In 1802, President Thomas Jefferson signed a measure authorizing the establishment of the U.S. Military Academy at West Point, New York.

In 1935, Adolf Hitler decided to break the military terms set by the Treaty of Versailles by ordering the rearming of Germany.

In 1945, during World War II, American forces declared they had secured Iwo Jima, although pockets of Japanese resistance remained.

In 1968, Senator Robert F. Kennedy of New York announced his candidacy for the Democratic presidential nomination.

In 1972, in a nationally broadcast address, President Richard Nixon called for a moratorium on court-ordered school busing to achieve racial desegregation.

In 1984, William Buckley, the CIA station chief in Beirut, was kidnapped by Hezbollah militants (he was tortured by his captors and killed in 1985).

In 1994, figure skater Tonya Harding pleaded guilty in Portland, Oregon, to conspiracy to hinder prosecution for covering up an attack on rival Nancy Kerrigan, avoiding jail but drawing a $100,000 fine.

In 2004, China declared victory in its fight against bird flu, saying it had “stamped out” all its known cases.

In 2014, Crimeans voted to leave Ukraine and join Russia, overwhelmingly approving a referendum that sought to unite the strategically important Black Sea region with the country it was part of for some 250 years.

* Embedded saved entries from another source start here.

(** C1. The handlers do not keep the records a user created away from
    other users.  Alice and Bob are registered.  Alice creates the
    transaction tx-1 and then sends PUT /api/transactions/tx-1 with the
    body [{ userId: bob }]: the update changes the owner of the row (and
    the handler answers 404, because the row is no longer hers).  From
    then on the record that Alice created is returned to Bob by his
    read-by-owner, and Bob's update and delete on it succeed; Alice no
    longer sees it. *)
Theorem C1_update_changes_owner :
  user_id <$> users db_created = [alice; bob]
  ∧ (λ t, (tx_id t, tx_userId t)) <$> transactions db_created = [("tx-1", alice)]
  ∧ status (put_transactions "tx-1" new_owner alice db_created).2 = 404
  ∧ (fmap (M:=list) (λ t, (tx_id t, tx_userId t, tx_description t))
       <$> getUserTransactions bob None db_reowned)
    = Some [("tx-1", bob, "coffee")]
  ∧ status (get_transactions None bob db_reowned).2 = 200
  ∧ status (put_transactions "tx-1" {[ "amount" := JNum 99%float ]} bob db_reowned).2
    = 200
  ∧ status (delete_transactions "tx-1" bob db_reowned).2 = 200
  ∧ transactions (delete_transactions "tx-1" bob db_reowned).1 = []
  ∧ getUserTransactions alice None db_reowned = Some [].
Proof. repeat split; vm_compute; reflexivity. Qed.

End OwnershipTrace.

(* ===================================================================== *)
(** * The owner of a created record *)
(* ===================================================================== *)

Section CreateOwner.
Import Storage Routes.

Lemma createTransaction_Some (d : Draw) (ins : InsertTransaction) (db db' : Db)
    (t : Transaction) :
  createTransaction d ins db = Some (db', t) →
  transactions db' = transactions db ++ [t] ∧ tx_userId t = it_userId ins.
Proof.
  unfold createTransaction. intros Hc.
  destruct (Query.insert _ _ _ _) as [rows|] eqn:Hins; simplify_eq/=.
  by apply insert_Some in Hins as (-> & _ & _).
Qed.

Lemma createInvestment_Some (d : Draw) (ins : InsertInvestment) (db db' : Db)
    (i : Investment) :
  createInvestment d ins db = Some (db', i) →
  investments db' = investments db ++ [i] ∧ inv_userId i = ii_userId ins.
Proof.
  unfold createInvestment. intros Hc.
  destruct (Query.insert _ _ _ _) as [rows|] eqn:Hins; simplify_eq/=.
  by apply insert_Some in Hins as (-> & _ & _).
Qed.

Lemma createGoal_Some (d : Draw) (ins : InsertGoal) (db db' : Db) (g : Goal) :
  createGoal d ins db = Some (db', g) →
  goals db' = goals db ++ [g] ∧ goal_userId g = ig_userId ins.
Proof.
  unfold createGoal. intros Hc.
  destruct (Query.insert _ _ _ _) as [rows|] eqn:Hins; simplify_eq/=.
  by apply insert_Some in Hins as (-> & _ & _).
Qed.

(** What [{ ...req.body, userId }] parses to carries the caller's
    identifier, whatever the body said. *)
Lemma insertTransactionSchema_userId (userId : string) (body : Js.object)
    (ins : InsertTransaction) :
  Zod.insertTransactionSchema (<["userId" := JStr userId]> body) = Some ins →
  it_userId ins = userId.
Proof.
  unfold Zod.insertTransactionSchema. rewrite lookup_insert_eq. cbn.
  intros Hp. by simplify_option_eq.
Qed.

Lemma insertInvestmentSchema_userId (userId : string) (body : Js.object)
    (ins : InsertInvestment) :
  Zod.insertInvestmentSchema (<["userId" := JStr userId]> body) = Some ins →
  ii_userId ins = userId.
Proof.
  unfold Zod.insertInvestmentSchema. rewrite lookup_insert_eq. cbn.
  intros Hp. by simplify_option_eq.
Qed.

Lemma insertGoalSchema_userId (userId : string) (body : Js.object) (ins : InsertGoal) :
  Zod.insertGoalSchema (<["userId" := JStr userId]> body) = Some ins →
  ig_userId ins = userId.
Proof.
  unfold Zod.insertGoalSchema. rewrite lookup_insert_eq. cbn.
  intros Hp. by simplify_option_eq.
Qed.

(** A number that [z.number()] lets through is not NaN, so a parsed
    insert shape passes the NOT NULL constraints of its table. *)
Lemma number_Some (v : option json) (x : Js.number) :
  Zod.number_ v = Some x → PrimFloat.is_nan x = false.
Proof.
  unfold Zod.number_. destruct v as [[| |n| | |]|]; try done.
  destruct (PrimFloat.is_nan n) eqn:Hn; [done|]. by intros [= <-].
Qed.

Lemma insertTransactionSchema_amount (o : Js.object) (ins : InsertTransaction) :
  Zod.insertTransactionSchema o = Some ins → real_not_null (it_amount ins) = true.
Proof.
  unfold Zod.insertTransactionSchema.
  destruct (Zod.string_ (o !! "userId")) as [?|]; [|done].
  destruct (Zod.string_ (o !! "description")) as [?|]; [|done].
  destruct (Zod.number_ (o !! "amount")) as [amount|] eqn:Ha; [|done].
  destruct (Zod.string_ (o !! "category")) as [?|]; [|done].
  destruct (Zod.string_ (o !! "type")) as [?|]; [|done].
  destruct (Zod.string_ (o !! "date")) as [?|]; [|done].
  cbn. intros [= <-]. unfold real_not_null. cbn.
  by rewrite (number_Some _ _ Ha).
Qed.

Lemma insertInvestmentSchema_amounts (o : Js.object) (ins : InsertInvestment) :
  Zod.insertInvestmentSchema o = Some ins →
  real_not_null (ii_shares ins) = true
  ∧ real_not_null (ii_purchasePrice ins) = true
  ∧ real_not_null (ii_currentPrice ins) = true.
Proof.
  unfold Zod.insertInvestmentSchema.
  destruct (Zod.string_ (o !! "userId")) as [?|]; [|done].
  destruct (Zod.string_ (o !! "symbol")) as [?|]; [|done].
  destruct (Zod.string_ (o !! "name")) as [?|]; [|done].
  destruct (Zod.string_ (o !! "type")) as [?|]; [|done].
  destruct (Zod.number_ (o !! "shares")) as [shares|] eqn:Hs; [|done].
  destruct (Zod.number_ (o !! "purchasePrice")) as [purchasePrice|] eqn:Hp; [|done].
  destruct (Zod.number_ (o !! "currentPrice")) as [currentPrice|] eqn:Hc; [|done].
  destruct (Zod.string_ (o !! "purchaseDate")) as [?|]; [|done].
  cbn. intros [= <-]. unfold real_not_null. cbn.
  by rewrite (number_Some _ _ Hs), (number_Some _ _ Hp), (number_Some _ _ Hc).
Qed.

Lemma insertGoalSchema_amount (o : Js.object) (ins : InsertGoal) :
  Zod.insertGoalSchema o = Some ins → real_not_null (ig_targetAmount ins) = true.
Proof.
  unfold Zod.insertGoalSchema.
  destruct (Zod.string_ (o !! "userId")) as [?|]; [|done].
  destruct (Zod.string_ (o !! "title")) as [?|]; [|done].
  destruct (Zod.optional _ (o !! "description")) as [?|]; [|done].
  destruct (Zod.number_ (o !! "targetAmount")) as [targetAmount|] eqn:Ha; [|done].
  destruct (Zod.optional _ (o !! "currentAmount")) as [?|]; [|done].
  destruct (Zod.string_ (o !! "targetDate")) as [?|]; [|done].
  destruct (Zod.string_ (o !! "category")) as [?|]; [|done].
  cbn. intros [= <-]. unfold real_not_null. cbn.
  by rewrite (number_Some _ _ Ha).
Qed.

(** A create call succeeds when the identifier is new, the numbers are
    numbers and the owner is a user. *)
Lemma createTransaction_accepts (d : Draw) (ins : InsertTransaction) (db : Db) :
  draw_uuid d ∉ (tx_id <$> transactions db) →
  real_not_null (it_amount ins) = true →
  it_userId ins ∈ (user_id <$> users db) →
  is_Some (createTransaction d ins db).
Proof.
  intros Hfresh Hamount Huser. unfold createTransaction, Query.insert.
  cbn [tx_id]. rewrite decide_False by done.
  unfold transactions_check, references_user. cbn [tx_amount tx_userId].
  rewrite Hamount, bool_decide_eq_true_2 by done. by eexists.
Qed.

In 2016, President Barack Obama nominated Merrick Garland to take the seat of Supreme Court Justice Antonin Scalia, who had died the previous month. (Republicans who controlled the Senate would stick to their pledge to leave the seat empty until after the presidential election; they confirmed Trump nominee Neil Gorsuch in April 2017.)

In 2018, singer Aretha Franklin canceled two upcoming concerts, saying a doctor had told her to stay off the road and rest completely for at least two months. (Franklin died five months later from pancreatic cancer.)

In 2020, amid coronavirus concerns, global stocks plunged again with Wall Street seeing a 12% decline, its worst in more than 30 years, and Ohio called off its presidential primary just hours before polls were to open while Arizona, Florida and Illinois went ahead with their plans.

In 2021, a gunman killed eight people, mostly women of Asian descent, at three Atlanta-area massage parlors in an attack that sent terror through the Asian-American community, which had increasingly been targeted during the pandemic; the white gunman, Robert Long, told police that the attack was not racially motivated, and that he had a “sex addiction.” (Long was sentenced to life in prison after pleading guilty in four of the deaths.)

In 2022, a powerful 7.3 magnitude earthquake struck off the coast of Fukushima in northern Japan.